* **What you are asked to do**: Records follow. Copy every line with "indexed".

━━━ Listed records ━━━

(* ===== verification/Worker.v ===== *)
(** * internal/spool/worker.go

    The background delivery loop: one due submitted record is polled, then one
    due queued record is submitted, and what the provider said is persisted.
    The worker uses the spool through [Store] and the outside world (provider,
    clock, context, timer) through oracles indexed by the number of uses. *)
From S2P Require Import Prelude.
From S2P Require Import GoStrings.
From S2P Require Import GoTime.
From S2P Require Import GoErrors.
From S2P Require Import Email.
From S2P Require Import SpoolCommon.
From S2P Require Import Records.
From S2P Require Import SpoolStore.
#[local] Open Scope Z_scope.
#[local] Open Scope relay_scope.

Definition DefaultPollInterval : duration := Second.
Definition DefaultFinalizeTimeout : duration := 5 * Second.
Definition DefaultSubmittedTimeout : duration := 24 * Hour.

Record WorkerConfig := MkWorkerConfig {
  SubmitTimeout : duration;
  FinalizeTimeout : duration;
  PollInterval : duration;
  RetryAttempts : Z;
  RetryBaseDelay : duration;
  SubmittedTimeout : duration;
  ProviderName : string;
}.

(** [store] and [provider] say whether the interface values are non-nil. *)
Definition NewWorker (store provider : bool) (cfg : WorkerConfig) : WorkerConfig + goerr :=
  if negb store then inr (EText "spool worker store cannot be nil")
  else if negb provider then inr (EText "spool worker provider cannot be nil")
  else if SubmitTimeout cfg <=? 0 then inr (EText "spool worker submit timeout must be > 0")
  else if FinalizeTimeout cfg <=? 0 then inr (EText "spool worker finalize timeout must be > 0")
  else if PollInterval cfg <=? 0 then inr (EText "spool worker poll interval must be > 0")
  else if RetryAttempts cfg <? 1 then inr (EText "spool worker retry attempts must be >= 1")
  else if RetryBaseDelay cfg <=? 0 then inr (EText "spool worker retry base delay must be > 0")
  else if SubmittedTimeout cfg <=? 0 then inr (EText "spool worker submitted timeout must be > 0")
  else inl cfg.

(** ** Decisions *)

Definition submitRetryAllowed (cfg : WorkerConfig) (rec : SpoolRecord) : bool :=
  rec_Attempt rec <? RetryAttempts cfg.

(** [w.cfg.RetryBaseDelay * time.Duration(1<<shift)], in 64 bits. *)
Definition submitRetryDelay (cfg : WorkerConfig) (currentAttempt : Z) : duration :=
  let shift := currentAttempt in
  let shift := if shift <? 0 then 0 else shift in
  let shift := if 30 <? shift then 30 else shift in
  wrap64 (RetryBaseDelay cfg * wrap64 (Z.shiftl 1 shift)).

Definition observabilityRetryStageSubmit : string := "submit".
Definition observabilityRetryStagePoll : string := "poll".
Definition observabilityOutcomePermanentError : string := "permanent_error".

Definition submissionOutcomeFromError (e : goerr) : string :=
  match AsDeliveryError e with
  | Some d => if de_temporary d then "temporary_error" else observabilityOutcomePermanentError
  | None =>
      if errors_Is is_Canceled e || errors_Is is_DeadlineExceeded e then "temporary_error"
      else observabilityOutcomePermanentError
  end.

Definition pollOutcomeFromError (e : goerr) : string := submissionOutcomeFromError e.

Definition lastErrorFromSubmissionFailure (failure : option SubmissionFailure) (now : time)
    (fallback : string) : LastError :=
  match failure with
  | None => MkLastError fallback spoolProviderName false now
  | Some f =>
      let message := sf_Message f in
      let message := if decide (message = "") then fallback else message in
      MkLastError message spoolProviderName (sf_Temporary f) now
  end.

Definition submissionFailureMessage (state : SubmissionState) : string :=
  if decide (state = SubmissionStateCanceled) then "provider canceled submitted operation"
  else "provider failed submitted operation".

(** ** The worker *)

(** What the worker shows the outside: provider calls and metric updates. *)
Inductive event :=
  | CallSubmit (msg : Message) (id : string)
  | CallPoll (operationID : string)
  | ObserveSubmission (provider outcome : string)
  | ObservePoll (provider outcome : string)
  | IncRetry (stage : string).

(** The n-th look at [ctx.Err()], the n-th [time.Now], the n-th sleep. *)
Class WorkerEnv := {
  ctx_Err : nat → option goerr;
  time_Now : nat → time;
  timer : nat → option goerr;
}.

Section worker.
Context `{U : UnicodeTables} `{St : Store} `{Prov : Provider} `{WEnv : WorkerEnv}.
Context (cfg : WorkerConfig).

Record wstate := MkW {
  w_store : sstate;
  w_calls : nat;
  w_looks : nat;
  w_trace : list event;
}.

Definition W := io goerr wstate.

Definition onStore {A} (m : io goerr sstate A) : W A := λ s,
  match m (w_store s) with (st, r) => (MkW st (w_calls s) (w_looks s) (w_trace s), r) end.

Definition emit (e : event) : W unit := λ s,
  (MkW (w_store s) (w_calls s) (w_looks s) (w_trace s ++ [e]), inl tt).

Definition look {A} (f : nat → A) : W A := λ s,
  (MkW (w_store s) (w_calls s) (S (w_looks s)) (w_trace s), inl (f (w_looks s))).

Definition callSubmit (msg : Message) (id : string) : W (SubmissionResult + goerr) := λ s,
  (MkW (w_store s) (S (w_calls s)) (w_looks s) (w_trace s ++ [CallSubmit msg id]),
   inl (Submit (w_calls s) msg id)).

Definition callPoll (operationID : string) : W (SubmissionStatus + goerr) := λ s,
  (MkW (w_store s) (S (w_calls s)) (w_looks s) (w_trace s ++ [CallPoll operationID]),
   inl (Poll (w_calls s) operationID)).

(** [DeliveryError.Error()] of the first delivery error, or [err.Error()]. *)
Definition lastErrorFromProviderError (e : goerr) (now : time) : LastError :=
  match AsDeliveryError e with
  | Some d => MkLastError (err_Error (de_self d)) (de_provider d) (de_temporary d) now
  | None =>
      if errors_Is is_DeadlineExceeded e || errors_Is is_Canceled e then
        MkLastError (err_Error e) spoolProviderName true now
      else MkLastError (err_Error e) spoolProviderName false now
  end.

Definition finalizeRecord {A} (action recordID : string) (fn : io goerr sstate A) : W unit :=
  try (onStore fn) (λ r,
    match r with
    | inr e => fail (EWrapf (action +:+ " for record " +:+ Quote recordID) e)
    | inl _ => ret tt
    end).

Definition set_ProviderMessageID (v : string) (rec : SpoolRecord) : SpoolRecord :=
  MkRecord (rec_ID rec) (rec_Message rec) (rec_State rec) (rec_Attempt rec)
    (rec_NextAttemptAt rec) (rec_OperationID rec) (rec_OperationLocation rec) v
    (rec_FirstSubmittedAt rec) (rec_LastError rec) (rec_CreatedAt rec) (rec_UpdatedAt rec).

Definition spool_error (message : string) (now : time) : option LastError :=
  Some (MkLastError message spoolProviderName false now).

(** The retry-or-dead-letter branch shared by the two failing submit arms. *)
Definition retry_or_dead (retryAction deadAction : string) (rec : SpoolRecord)
    (lastErr : LastError) (now : time) : W bool :=
  if le_Temporary lastErr && submitRetryAllowed cfg rec then
    emit (IncRetry observabilityRetryStageSubmit) ;;!
    finalizeRecord retryAction (rec_ID rec)
      (store_MarkRetry rec (time_Add now (submitRetryDelay cfg (rec_Attempt rec)))
         (Some lastErr)) ;;!
    ret true
  else
    finalizeRecord deadAction (rec_ID rec) (store_MarkDeadLetter rec (Some lastErr)) ;;!
    ret true.

(** What [processQueuedOnce] does with the provider's answer. *)
Definition settle_submit (now : time) (rec : SpoolRecord) (answer : SubmissionResult + goerr)
    : W bool :=
  match answer with
  | inr submitErr =>
      emit (ObserveSubmission (ProviderName cfg) (submissionOutcomeFromError submitErr)) ;;!
      let lastErr := lastErrorFromProviderError submitErr now in
      retry_or_dead "retry queued record" "dead-letter queued record after submit error"
        rec lastErr now
  | inl result =>
      if decide (sr_State result = SubmissionStateSucceeded) then
        emit (ObserveSubmission (ProviderName cfg) SubmissionStateSucceeded) ;;!
        let rec := set_ProviderMessageID (sr_ProviderMessageID result) rec in
        finalizeRecord "mark queued record succeeded" (rec_ID rec) (store_MarkSucceeded rec) ;;!
        ret true
      else if decide (sr_State result = SubmissionStateRunning) then
        emit (ObserveSubmission (ProviderName cfg) SubmissionStateRunning) ;;!
        if decide (sr_OperationID result = "") then
          finalizeRecord "dead-letter queued record without operation id" (rec_ID rec)
            (store_MarkDeadLetter rec
               (spool_error "provider submit accepted without operation id" now)) ;;!
          ret true
        else
          let nextAttemptAt := time_Add now (PollInterval cfg) in
          let nextAttemptAt := if 0 <? sr_RetryAfter result
                               then time_Add now (sr_RetryAfter result) else nextAttemptAt in
          finalizeRecord "mark queued record submitted" (rec_ID rec)
            (store_MarkSubmitted rec result nextAttemptAt) ;;!
          ret true
      else if decide (sr_State result = SubmissionStateFailed
                      ∨ sr_State result = SubmissionStateCanceled) then
        emit (ObserveSubmission (ProviderName cfg) (sr_State result)) ;;!
        let lastErr := lastErrorFromSubmissionFailure (sr_Failure result) now
                         (submissionFailureMessage (sr_State result)) in
        retry_or_dead "retry queued record after terminal submit state"
          "dead-letter queued record after terminal submit state" rec lastErr now
      else
        emit (ObserveSubmission (ProviderName cfg) observabilityOutcomePermanentError) ;;!
        finalizeRecord "dead-letter queued record after unsupported submit state" (rec_ID rec)
          (store_MarkDeadLetter rec
             (spool_error ("provider returned unsupported submission state "
                           +:+ Quote (sr_State result)) now)) ;;!
        ret true
  end.

Definition processQueuedOnce (now : time) : W bool :=
  let! ctx := look ctx_Err in
  let! o := onStore (store_ClaimReady ctx now) in
  match o with
  | None => ret false
  | Some rec =>
      let! answer := callSubmit (rec_Message rec) (rec_ID rec) in
      settle_submit now rec answer
  end.

(** What [processSubmittedOnce] does with the provider's answer. *)
Definition settle_poll (now : time) (rec : SpoolRecord) (answer : SubmissionStatus + goerr)
    : W bool :=
  match answer with
  | inr pollErr =>
      emit (ObservePoll (ProviderName cfg) (pollOutcomeFromError pollErr)) ;;!
      let lastErr := lastErrorFromProviderError pollErr now in
      if le_Temporary lastErr then
        emit (IncRetry observabilityRetryStagePoll) ;;!
        finalizeRecord "reschedule submitted record after poll error" (rec_ID rec)
          (store_MarkRetry rec (time_Add now (PollInterval cfg)) (Some lastErr)) ;;!
        ret true
      else
        finalizeRecord "dead-letter submitted record after poll error" (rec_ID rec)
          (store_MarkDeadLetter rec (Some lastErr)) ;;!
        ret true
  | inl status =>
      let rec := if decide (ss_ProviderMessageID status = "") then rec
                 else set_ProviderMessageID (ss_ProviderMessageID status) rec in
      if decide (ss_State status = SubmissionStateRunning) then
        emit (ObservePoll (ProviderName cfg) SubmissionStateRunning) ;;!
        let nextAttemptAt := time_Add now (PollInterval cfg) in
        let nextAttemptAt := if 0 <? ss_RetryAfter status
                             then time_Add now (ss_RetryAfter status) else nextAttemptAt in
        emit (IncRetry observabilityRetryStagePoll) ;;!
        finalizeRecord "reschedule submitted record after running poll status" (rec_ID rec)
          (store_MarkRetry rec nextAttemptAt None) ;;!
        ret true
      else if decide (ss_State status = SubmissionStateSucceeded) then
        emit (ObservePoll (ProviderName cfg) SubmissionStateSucceeded) ;;!
        finalizeRecord "mark submitted record succeeded" (rec_ID rec)
          (store_MarkSucceeded rec) ;;!
        ret true
      else if decide (ss_State status = SubmissionStateFailed
                      ∨ ss_State status = SubmissionStateCanceled) then
        emit (ObservePoll (ProviderName cfg) (ss_State status)) ;;!
        finalizeRecord "dead-letter submitted record after terminal poll state" (rec_ID rec)
          (store_MarkDeadLetter rec
             (Some (lastErrorFromSubmissionFailure (ss_Failure status) now
                      (submissionFailureMessage (ss_State status))))) ;;!
        ret true
      else
        emit (ObservePoll (ProviderName cfg) observabilityOutcomePermanentError) ;;!
        finalizeRecord "dead-letter submitted record after unsupported poll state" (rec_ID rec)
          (store_MarkDeadLetter rec
             (spool_error ("provider returned unsupported poll state "
                           +:+ Quote (ss_State status)) now)) ;;!
        ret true
  end.

(** [!rec.FirstSubmittedAt.IsZero() &&
    !rec.FirstSubmittedAt.Add(SubmittedTimeout).After(now)] *)
Definition submitted_expired (now : time) (rec : SpoolRecord) : bool :=
  negb (IsZero (rec_FirstSubmittedAt rec)) &&
  negb (time_After (time_Add (rec_FirstSubmittedAt rec) (SubmittedTimeout cfg)) now).

Definition processSubmittedOnce (now : time) : W bool :=
  let! o := onStore (store_NextSubmittedReady now) in
  match o with
  | None => ret false
  | Some rec =>
      if submitted_expired now rec then
        finalizeRecord "dead-letter submitted record after timeout" (rec_ID rec)
          (store_MarkDeadLetter rec
             (spool_error ("submitted operation exceeded "
                           +:+ Duration_String (SubmittedTimeout cfg) +:+ " timeout") now)) ;;!
        ret true
      else
        let! answer := callPoll (rec_OperationID rec) in
        settle_poll now rec answer
  end.

Definition sleepWithContext (d : duration) : W unit :=
  if d <=? 0 then ret tt
  else let! r := look timer in
       match r with Some e => fail e | None => ret tt end.

(** [if errors.Is(err, context.Canceled) { return nil }; return err] *)
Definition stop (e : goerr) : option goerr := if errors_Is is_Canceled e then None else Some e.

(** One turn of [Start]'s loop: [None] goes on, [Some r] returns [r]. *)
Definition start_turn : W (option (option goerr)) :=
  let! c := look ctx_Err in
  match c with
  | Some e => ret (Some (stop e))
  | None =>
      let! now := look time_Now in
      try (processSubmittedOnce now) (λ r1,
        match r1 with
        | inr e => ret (Some (stop e))
        | inl submittedWorked =>
            try (processQueuedOnce now) (λ r2,
              match r2 with
              | inr e => ret (Some (stop e))
              | inl queuedWorked =>
                  if submittedWorked || queuedWorked then ret None
                  else try (sleepWithContext (PollInterval cfg)) (λ r3,
                    match r3 with
                    | inr e => ret (Some (stop e))
                    | inl _ => ret None
                    end)
              end)
        end)
  end.

(** [Start] for at most [n] turns; [None] when it is still running. *)
Fixpoint Start (n : nat) : W (option (option goerr)) :=
  match n with
  | O => ret None
  | S n =>
      let! r := start_turn in
      match r with
      | Some e => ret (Some e)
      | None => Start n
      end
  end.

(** [Worker.Recover] *)
Definition worker_Recover (ctx : option goerr) (now : time) : W RecoveryResult :=
  onStore (store_Recover ctx now).
End worker.

#[global] Arguments wstate {St}.
#[global] Arguments W {St} A.
(* ===== verification/ACS.v ===== *)
(** * internal/providers/acs/provider.go

    The Azure Communication Services client: connection string, request
    building and signing, the submit loop with its back-off, and polling.

    [net/url] and the date formats of [net/http] are the parameters of
    [WebLibs]; the clock, the random source, the HTTP exchange and the wait
    between attempts are those of [ACSWorld], each indexed by the number of
    uses.  Logging is left out. *)
From Stdlib Require Import Ascii.
From S2P Require Import Prelude.
From S2P Require Import GoStrings.
From S2P Require Import GoTime.
From S2P Require Import GoErrors.
From S2P Require Import GoEncoding.
From S2P Require Import GoSHA256.
From S2P Require Import GoJSON.
From S2P Require Import Email.
From S2P Require Import SenderPolicy.
From S2P Require Import Config.
From S2P Require Import HTTPClient.
#[local] Open Scope Z_scope.
#[local] Open Scope relay_scope.

Definition emailSendPath : string := "/emails:send".
Definition emailOperationPathPrefix : string := "/emails/operations/".
Definition emailSendAPIVersion : string := "2023-03-31".
Definition acs_defaultRetryAttempts : Z := 3.
Definition acs_maxRetryAttempts : Z := 10.
Definition acs_defaultRetryBaseDelay : duration := 1 * Second.
Definition maxResponseBodyBytes : nat := 8192.
Definition acs_maxDuration : duration := two63 - 1.

(** ** Data *)

(** [url.URL]: the fields the code reads or writes, and the others as
    [url_rest]. *)
Record URL := MkURL {
  url_Scheme : string;
  url_Host : string;
  url_Path : string;
  url_RawQuery : string;
  url_rest : string;
}.

Record recipient := MkRecipient { Address : string }.

Record content := MkContent {
  c_Subject : string;
  c_PlainText : string;
  c_HTML : string;
}.

Record attachmentDTO := MkAttachmentDTO {
  at_Name : string;
  at_ContentType : string;
  at_ContentInBase64 : string;
}.

(** [Recipients] is the struct [recipients] with its only field; a nil map or
    slice is empty. *)
Record sendRequest := MkSendRequest {
  sq_SenderAddress : string;
  sq_Recipients : list recipient;
  sq_Content : content;
  sq_ReplyTo : list recipient;
  sq_Headers : gmap string string;
  sq_Attachments : list attachmentDTO;
}.

Record operationErrorDTO := MkOperationError { oe_Code : string; oe_Message : string }.

Record operationResponseDTO := MkOperation {
  op_ID : string;
  op_Status : string;
  op_Error : option operationErrorDTO;
}.

Record acs_SendError := MkSendError {
  se_RequestID : string;
  se_Attempt : Z;
  se_Attempts : Z;
  se_StatusCode : Z;
  se_Retryable : bool;
  se_Err : option goerr;
}.

(** A [*SendError] as an [error]. *)
Definition acs_error (e : acs_SendError) : goerr :=
  SendError "acs" (se_RequestID e) (se_Attempt e) (se_Attempts e) (se_StatusCode e)
    (se_Retryable e) (se_Err e).

(** [http.Request], with its headers under the names the code sets, and
    [http.Response] with the bytes its body yields before it ends or fails. *)
Record request := MkRequest {
  rq_Method : string;
  rq_URL : URL;
  rq_Body : string;
  rq_Header : gmap string string;
}.

Record response := MkResponse {
  rs_StatusCode : Z;
  rs_Header : string → string;
  rs_Body : string * option goerr;
}.

Record HTTPTransportConfig := MkTransport {
  tc_Timeout : duration;
  tc_MaxIdleConns : Z;
  tc_MaxIdleConnsPerHost : Z;
  tc_IdleConnTimeout : duration;
}.

Record acs_Provider := MkACS {
  endpoint : URL;
  accessKey : bytes;
  sender : string;
  httpClient : option http_client;
  retryAttempts : Z;
  retryBaseDelay : duration;
  extraCAPEMs : list string;
  transportConfig : HTTPTransportConfig;
  hasTransportConfig : bool;
  hasHTTPClient : bool;
}.

Class WebLibs := {
  url_Parse : string → URL + goerr;
  url_String : URL → string;
  url_RequestURI : URL → string;
  (** [q := u.Query(); q.Set(k, v); q.Encode()] on the raw query *)
  query_Set : string → string → string → string;
  (** why [http.NewRequestWithContext] refuses a method and a URL *)
  NewRequest_error : string → string → option goerr;
  http_TimeFormat : time → string;
  http_ParseTime : string → option time;
  base64_CorruptInput : string → goerr;
}.

Class ACSWorld := {
  acs_Now : nat → time;
  acs_rand_Read : nat → bytes + goerr;
  http_Do : nat → option http_client → request → response + goerr;
  (** the [select] between attempts: [Some ctx.Err()], or the timer fired *)
  backoff_wait : nat → option goerr;
}.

━━━

* **Problem solution**:
    clock, context, timer) through oracles indexed by the number of uses. *)
    between attempts are those of [ACSWorld], each indexed by the number of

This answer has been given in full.